We have Shawn from Singapore ( in the green hoodie ), Rosa from Mexico ( in the denim jacket ) , Lauren from New Zealand ( next to Rosa with long blonde hair ) , and Amanda ( stroking the dog ), Grant (a.k.a Alan) ( grey top in the middle ) and Colton ( resting his chin on Rosa’s head ) from the States. During the first week Fiona ( bottom right with her son Finn on her lap ) and Pepe ( extreme right top holding up the bamboo !)

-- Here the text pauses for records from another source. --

Lemma first_url_some PDs : first_url PDs ≠ ""%string.
Proof.
  unfold first_url. destruct (List.filter _ _) as [|u l] eqn:Hf; [done|]. cbn. assert (u ∈ u :: l) as Hu by left. rewrite <- Hf in Hu.
  by apply list_elem_of_In, filter_In in Hu as [_ Hu%negb_true_iff%bool_decide_eq_false].
Qed.

Lemma kept_refl u pd : kept u pd pd.
Proof. by split_and!. Qed.

Lemma use_providers_spec o U expected pm :
  match use_providers o U expected pm with
  | (Parsed u, pm1) =>
    (∀ n, n ∈ U → ∃ pd, pm !! n = Some pd ∧ pd_compatible pd = false) ∧ (U ≠ [] → u ≠ ""%string) ∧ (URL o ≠ ""%string → u = URL o) ∧
    (URL o = ""%string → pm1 = pm ∧ (u = ""%string ∧ U = [] ∨ ∃ pds, Forall2 (λ n pd, pm !! n = Some pd) U pds ∧ u = first_url pds)) ∧
    (∀ n, n ∉ U → pm1 !! n = pm !! n) ∧
    (∀ n pd, pm !! n = Some pd → ∃ pd', pm1 !! n = Some pd' ∧ kept (URL o) pd pd' ∧ (n ∈ U → URL o ≠ ""%string → checks_url (URL o) (pd_hc pd')))
  | (Error e, pm1) => pm1 = pm ∧
    ∃ n, n ∈ U ∧ (e = errNotFound n ∧ pm !! n = None ∨ e = errGroupInUse n ∧ ∃ pd, pm !! n = Some pd ∧ pd_compatible pd = true)
  | (Panic, _) => False
  end.
Proof.
  unfold use_providers. destruct U as [|n0 U]; [split_and!; [by intros n ?%elem_of_nil|by intros Hne|done|by intros ->; split; [|left]|done|]|].
  { intros n pd Hpd. exists pd. split; [done|]. split; [apply kept_refl|by intros ?%elem_of_nil]. }
  pose proof (getProviders_spec pm (n0 :: U)) as Hg. destruct (getProviders pm (n0 :: U)) as [PDs|e|]; [|split; [done|exact Hg]|done].
  assert (∀ n, n ∈ n0 :: U → ∃ pd, pm !! n = Some pd ∧ pd_compatible pd = false) as Hin.
  { intros n Hn. apply list_elem_of_lookup in Hn as [i Hi]. destruct (Forall2_lookup_l _ _ _ _ _ Hg Hi) as (pd & _ & ?). eauto. }
  case_bool_decide as Hu; (split; [done|]).
  - split_and!; try done; [intros _; apply first_url_some| |].
    + intros _. split; [done|]. right. exists PDs. split; [|done]. eapply Forall2_impl; [exact Hg|]. by intros n pd [? _].
    + intros n pd Hpd. exists pd. split; [done|]. split; [apply kept_refl|done].
  - unfold addTestUrlToProviders. rewrite (bool_decide_eq_false_2 (n0 :: U = [])), (bool_decide_eq_false_2 (URL o = ""%string)) by done. cbn [orb].
    split_and!; try done.
    + intros n Hn. by apply (add_loop (n0 :: U)).
    + intros n pd Hpd. destruct (add_loop (n0 :: U) (URL o) expected (go_Filter o) (to_uint (go_Interval o)) pm n) as [_ H2].
      destruct (H2 pd Hpd) as (pd' & ? & ? & ?). exists pd'. split_and!; auto.
Qed.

Next morning we enjoyed the sunrise from the boat and got ready to see one of the most beautiful shows on Earth.Early in the morning, Pepe spotted the gannets, this marine birds are the predator species most closely associated with sardine presence, at the same time we saw thousands of dolphins, this are responsible for rounding up the sardines into bait balls, we were all happy, screaming and some of us crying just a little bit, this moment is one of the best in my life. It’s was a unique moment and a beautiful show to see.When the skipper told us to jump, we didn’t hesitate and put our face in the water, we saw many of the dolphins swimming next and under us, we could even hear their beautiful singing. To be honest with all this excitement believe it or not, all the interns left their cameras on the boat, but luckily we had Fiona on board to provide us with a picture of our magical day.
The wind was too strong the next day to do the sardine run and we explored Santa Paloma reserve, we saw some cebras, friendly horses, wildebeest and impalas jumping around.